== Data to use ==

Lemma trim_segs_split segs : ∃ a b, segs = a ++ trim_segs segs ++ b.
Proof.
  unfold trim_segs.
  destruct (drop_while_suffix space_seg segs) as (a & Ha & _).
  destruct (drop_while_end_prefix space_seg
    (drop_while space_seg segs)) as (b & Hb & _).
  exists a, b. by rewrite <-Hb.
Qed.

Lemma decode_inj l1 l2 : decode l1 = decode l2 → l1 = l2.
Proof. intros H. by rewrite <-(decode_bytes l1), H, decode_bytes. Qed.

Lemma decode_TrimSpace s : decode (chars (TrimSpace s)) = trim_segs (decode (chars s)).
Proof.
  unfold TrimSpace. rewrite chars_of_chars.
  destruct (trim_segs_split (decode (chars s))) as (a & b & Heq).
  assert (decode (seg_bytes (trim_segs (decode (chars s)) ++ b))
          = trim_segs (decode (chars s)) ++ b) as Hd by (by eapply decode_drop).
  by eapply decode_take.
Qed.

Lemma TrimSpace_idem s : TrimSpace (TrimSpace s) = TrimSpace s.
Proof.
  apply chars_inj, decode_inj. rewrite !decode_TrimSpace. unfold trim_segs.
  set (l := drop_while _ (decode (chars s))).
  rewrite (drop_while_id _ (drop_while_end _ l)); [by rewrite drop_while_end_idem|].
  destruct (drop_while_end_prefix space_seg l) as (k & Hk & _).
  destruct (drop_while_end _ l) as [|p l'] eqn:He; [done|].
  exact (drop_while_head space_seg (decode (chars s)) p (l' ++ k) Hk).
Qed.

Section LowerFacts.
Context {U : UnicodeTables} {UL : UnicodeLaws U}.

Lemma to_lower_rune_valid r : valid_rune r → valid_rune (to_lower_rune r).
Proof.
  intros Hr. unfold to_lower_rune. destruct (r <? RuneSelf) eqn:Hs.
  - unfold RuneSelf, valid_rune in *. case_match; lia.
  - apply lower_valid; [done|lia].
Qed.

Lemma to_lower_rune_idem r : to_lower_rune (to_lower_rune r) = to_lower_rune r.
Proof.
  unfold to_lower_rune at 2 3. destruct (r <? RuneSelf) eqn:Hs.
  - unfold to_lower_rune, RuneSelf in *. repeat case_match; lia.
  - unfold to_lower_rune. destruct (unicode_lower r <? RuneSelf) eqn:Hl.
    + pose proof (lower_ascii r). case_match; lia.
    + apply lower_idem; lia.
Qed.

===

## Work to be completed
Copy out every record exactly; leave nothing out.

## Solved exercise
Lemma trim_segs_split segs : ∃ a b, segs = a ++ trim_segs segs ++ b.
Proof.
  unfold trim_segs.
  destruct (drop_while_suffix space_seg segs) as (a & Ha & _).
  destruct (drop_while_end_prefix space_seg
    (drop_while space_seg segs)) as (b & Hb & _).
  exists a, b. by rewrite <-Hb.
Qed.

Lemma decode_inj l1 l2 : decode l1 = decode l2 → l1 = l2.
Proof. intros H. by rewrite <-(decode_bytes l1), H, decode_bytes. Qed.

Lemma decode_TrimSpace s : decode (chars (TrimSpace s)) = trim_segs (decode (chars s)).
Proof.
  unfold TrimSpace. rewrite chars_of_chars.
  destruct (trim_segs_split (decode (chars s))) as (a & b & Heq).
  assert (decode (seg_bytes (trim_segs (decode (chars s)) ++ b))
          = trim_segs (decode (chars s)) ++ b) as Hd by (by eapply decode_drop).
  by eapply decode_take.
Qed.

Lemma TrimSpace_idem s : TrimSpace (TrimSpace s) = TrimSpace s.
Proof.
  apply chars_inj, decode_inj. rewrite !decode_TrimSpace. unfold trim_segs.
  set (l := drop_while _ (decode (chars s))).
  rewrite (drop_while_id _ (drop_while_end _ l)); [by rewrite drop_while_end_idem|].
  destruct (drop_while_end_prefix space_seg l) as (k & Hk & _).
  destruct (drop_while_end _ l) as [|p l'] eqn:He; [done|].
  exact (drop_while_head space_seg (decode (chars s)) p (l' ++ k) Hk).
Qed.

Section LowerFacts.
Context {U : UnicodeTables} {UL : UnicodeLaws U}.

Lemma to_lower_rune_valid r : valid_rune r → valid_rune (to_lower_rune r).
Proof.
  intros Hr. unfold to_lower_rune. destruct (r <? RuneSelf) eqn:Hs.
  - unfold RuneSelf, valid_rune in *. case_match; lia.
  - apply lower_valid; [done|lia].
Qed.

Lemma to_lower_rune_idem r : to_lower_rune (to_lower_rune r) = to_lower_rune r.
Proof.
  unfold to_lower_rune at 2 3. destruct (r <? RuneSelf) eqn:Hs.
  - unfold to_lower_rune, RuneSelf in *. repeat case_match; lia.
  - unfold to_lower_rune. destruct (unicode_lower r <? RuneSelf) eqn:Hl.
    + pose proof (lower_ascii r). case_match; lia.
    + apply lower_idem; lia.
Qed.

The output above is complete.